SHYLOCK.--Quoi! y aura-t-il des masques? Écoutez-moi, Jessica. Fermez bien mes portes; et lorsque vous entendrez le tambour, et le détestable criaillement du fifre au cou tors, n'allez pas vous hisser aux fenêtres, ni montrer votre tête en public sur la rue, pour regarder des fous de chrétiens aux visages vernis: mais bouchez bien les oreilles de ma maison; je veux dire les fenêtres: que le son de ces vaines folies n'entre pas dans ma grave maison.--Par le bâton de Jacob, je jure que je ne me sens nulle envie d'aller ce soir à un festin en ville; cependant j'irai.--Vous, drôle, prenez les devants, et annoncez que je vais y aller.

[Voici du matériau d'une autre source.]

Definition Command_ProcessResponse (i : nat) (functionCodes : list FunctionCode) (callback : Z) (commands : CommandSet)
    (mode : IndexQualifierMode) (objects : RSlice) : MM ResponseResult :=
  match functionCodes with
  | [] =>
      '(commands, result) ← lift (CommandSetOps.ProcessOperateResponse commands objects);
      _ ← update_task i (set_kind (CommandTask functionCodes callback commands mode));
      mret (if decide (result = OPERATE_FAIL_PARSE) then ERROR_BAD_RESPONSE else OK_FINAL)
  | _ :: _ =>
      '(commands, result) ← lift (CommandSetOps.ProcessSelectResponse commands objects);
      _ ← update_task i (set_kind (CommandTask functionCodes callback commands mode));
      mret match result with
           | SELECT_OK => OK_REPEAT
           | SELECT_FAIL_SELECT => OK_FINAL
           | SELECT_FAIL_PARSE => ERROR_BAD_RESPONSE
           end
  end.

Definition Restart_ProcessResponse (i : nat) (func : FunctionCode) (callback : Z) (handling : Handling Z) (h : APDUResponseHeader)
    (objects : RSlice) : MM ResponseResult :=
  if negb (ValidateSingleResponse h && ValidateInternalIndications h) then mret ERROR_BAD_RESPONSE
  else
    '(handling, result) ← lift (APDUParser.Parse ParserSettings.Default RestartOperation.handler objects handling);
    _ ← update_task i (set_kind (RestartOperationTask func callback handling));
    mret (final_or_bad (bool_decide (result = OK))).

Definition ProcessResponse (i : nat) (h : APDUResponseHeader) (objects : RSlice) : MM ResponseResult :=
  t ← the_task i;
  match kind t with
  | UserPollTask _ _ _ | EventScanTask _ _ | StartupIntegrityPoll _ _ => Poll_ProcessResponse i h objects
  | ClearRestartTask =>
      mret (if ValidateSingleResponse h then final_or_bad (negb (IINField.IsSet (IIN h) DEVICE_RESTART)) else ERROR_BAD_RESPONSE)
  | AssignClassTask | EnableUnsolicitedTask _ | DisableUnsolicitedTask | EmptyResponseTask _ _ =>
      mret (final_or_bad (ValidateNullResponse h objects))
  | SerialTimeSyncTask delay start =>
      if delay <? 0 then OnResponseDelayMeas i start h objects else mret (final_or_bad (ValidateNullResponse h objects))
  | LANTimeSyncTask state start =>
      if decide (state = RECORD_CURRENT_TIME_) then OnResponseRecordCurrentTime i start h objects
      else mret (final_or_bad (ValidateNullResponse h objects))
  | RestartOperationTask func callback handling => Restart_ProcessResponse i func callback handling h objects
  | CommandTask functionCodes callback commands mode =>
      if ValidateSingleResponse h then Command_ProcessResponse i functionCodes callback commands mode objects
      else mret ERROR_BAD_RESPONSE
  end.

(** *** Completion *)

Definition OnTaskComplete (i : nat) (result : TaskCompletion.t) : MM unit :=
  t ← the_task i;
  match kind t with
  | CommandTask _ callback commands _ => tell_outside (context t) (CommandResult callback result (CommandSetOps.results commands))
  | RestartOperationTask _ callback handling =>
      tell_outside (context t) (RestartResult callback
        (if IINField.Any (errors handling) then TaskCompletion.FAILURE_BAD_RESPONSE else result) (local handling))
  | _ => mret tt
  end.

Definition update_behavior (i : nat) (f : TaskBehavior -> option TaskBehavior) : MM unit :=
  t ← the_task i;
  b ← lift (f (behavior t));
  update_task i (set_behavior b).

Definition CompleteTask (i : nat) (result : TaskCompletion.t) (now : Z) : MM unit :=
  t ← the_task i;
  _ ← match result with
      | TaskCompletion.FAILURE_NO_COMMS => update_behavior i (fun b => Some (TaskBehavior.Reset b))
      | TaskCompletion.FAILURE_RESPONSE_TIMEOUT =>
          _ ← update_behavior i (TaskBehavior.OnResponseTimeout now);
          if TaskKind.BlocksLowerPriority (kind t) then AddBlock i else mret tt
      | TaskCompletion.SUCCESS =>
          _ ← update_behavior i (TaskBehavior.OnSuccess now);
          RemoveBlock i
      | _ =>
          _ ← update_behavior i (fun b => Some (TaskBehavior.Disable b));
          if TaskKind.BlocksLowerPriority (kind t) then AddBlock i else mret tt
      end;
  _ ← match pCallback (config t) with
      | Some callback => tell_outside (context t) (CallbackOnComplete callback result)
      | None => mret tt
      end;
  _ ← tell_outside (context t) (OnTaskComplete_ (TaskKind.GetTaskType (kind t)) result (taskId (config t)));
  OnTaskComplete i result.

Definition OnResponse (i : nat) (response : APDUResponseHeader) (objects : RSlice) (now : Z) : MM ResponseResult :=
  result ← ProcessResponse i response objects;
  _ ← match result with
      | ERROR_BAD_RESPONSE => CompleteTask i TaskCompletion.FAILURE_BAD_RESPONSE now
      | OK_FINAL => CompleteTask i TaskCompletion.SUCCESS now
      | _ => mret tt
      end;
  mret result.

Definition OnResponseTimeout (i : nat) (now : Z) : MM unit := CompleteTask i TaskCompletion.FAILURE_RESPONSE_TIMEOUT now.

Definition OnLowerLayerClose (i : nat) (now : Z) : MM unit := CompleteTask i TaskCompletion.FAILURE_NO_COMMS now.

Definition OnStartTimeout (i : nat) (now : Z) : MM unit := CompleteTask i TaskCompletion.FAILURE_START_TIMEOUT now.

Definition OnMessageFormatError (i : nat) (now : Z) : MM unit := CompleteTask i TaskCompletion.FAILURE_MESSAGE_FORMAT_ERROR now.

Definition OnStart (i : nat) : MM unit :=
  t ← the_task i;
  _ ← match pCallback (config t) with
      | Some callback => tell_outside (context t) (CallbackOnStart callback)
      | None => mret tt
      end;
  _ ← tell_outside (context t) (OnTaskStart (TaskKind.GetTaskType (kind t)) (taskId (config t)));
  update_task i (set_kind (TaskKind.Initialize (kind t))).

Definition SetMinExpiration (i : nat) : MM unit := update_behavior i (fun b => Some (TaskBehavior.Reset b)).

End Methods.
End IMasterTask.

LANCELOT.--Je vais vous précéder, monsieur. (Bas à Jessica.) Maîtresse, malgré tout ce qu'il dit, regardez à la fenêtre; vous verrez approcher un chrétien, qui mérite bien les regards d'une Juive.

(Lancelot sort.)

SHYLOCK.--Hé! que vous dit cet imbécile de la race d'Agar?

JESSICA.--Il me disait: Adieu, maîtresse; rien de plus.

SHYLOCK.--Ce Jeannot-là8 est assez bon homme, mais gros mangeur, lent au projet comme une vraie tortue, et dormant dans le jour plus qu'un chat sauvage. Les frelons ne bâtissent pas dans ma ruche: ainsi je me sépare de lui, pour le céder à un homme que je veux qu'il aide à dépenser promptement l'argent qu'il m'a emprunté.--Allons, Jessica, rentrez. Peut-être reviendrai-je sur-le-champ. Faites ce que je vous recommande: fermez les portes sur vous. Bien attaché, bien retrouvé: c'est un proverbe qui ne vieillit point pour un esprit économe.

(Il sort.)

JESSICA.--Adieu.--Et, si la fortune ne m'est pas contraire, j'ai perdu un père, et vous une fille.

(Elle sort.)

Note 8: (retour) The Patch. Patch était, à ce qu'il paraît, le fou du cardinal Wolsey, dont le nom était devenu proverbial comme l'est parmi nous celui de Jeannot ou de Jocrisse.

SCÈNE VI

Toujours au même lieu.

GRATIANO ET SALARINO masqués.


GRATIANO.--Voici le hangar sous lequel Lorenzo nous a dit de l'attendre.

SALARINO.--L'heure qu'il nous avait donnée est presque passée.

GRATIANO.--Et il est bien étonnant qu'il tarde autant; car les amoureux devancent toujours l'horloge.

SALARINO.--Oh! les pigeons de Vénus volent dix fois plus vite pour sceller de nouveaux liens d'amour, qu'ils n'ont coutume de faire pour rester fidèles à leurs anciens engagements.

GRATIANO.--Cela sera toujours vrai: quel convive se lève d'une table avec cet appétit aigu qu'il sentait en s'y asseyant? Où est le cheval qui revienne sur les ennuyeuses traces de la route qu'il a parcourue, avec le feu qu'il avait en partant? Pour tous les biens de ce monde, il y a plus d'ardeur dans la poursuite que dans la jouissance. Voyez comme, semblable au jeune homme ou à l'enfant prodigue, le navire sort pavoisé de son port natal, embrassé et caressé par la brise libertine; et voyez comme il revient, également semblable à l'enfant prodigue, les côtes creusées par les injures de l'air, les voiles en lambeaux, desséché, délabré et appauvri par le libertinage de la brise.

(Entre Lorenzo.)

SALARINO.--Ah! voici Lorenzo!--Nous continuerons dans un autre moment.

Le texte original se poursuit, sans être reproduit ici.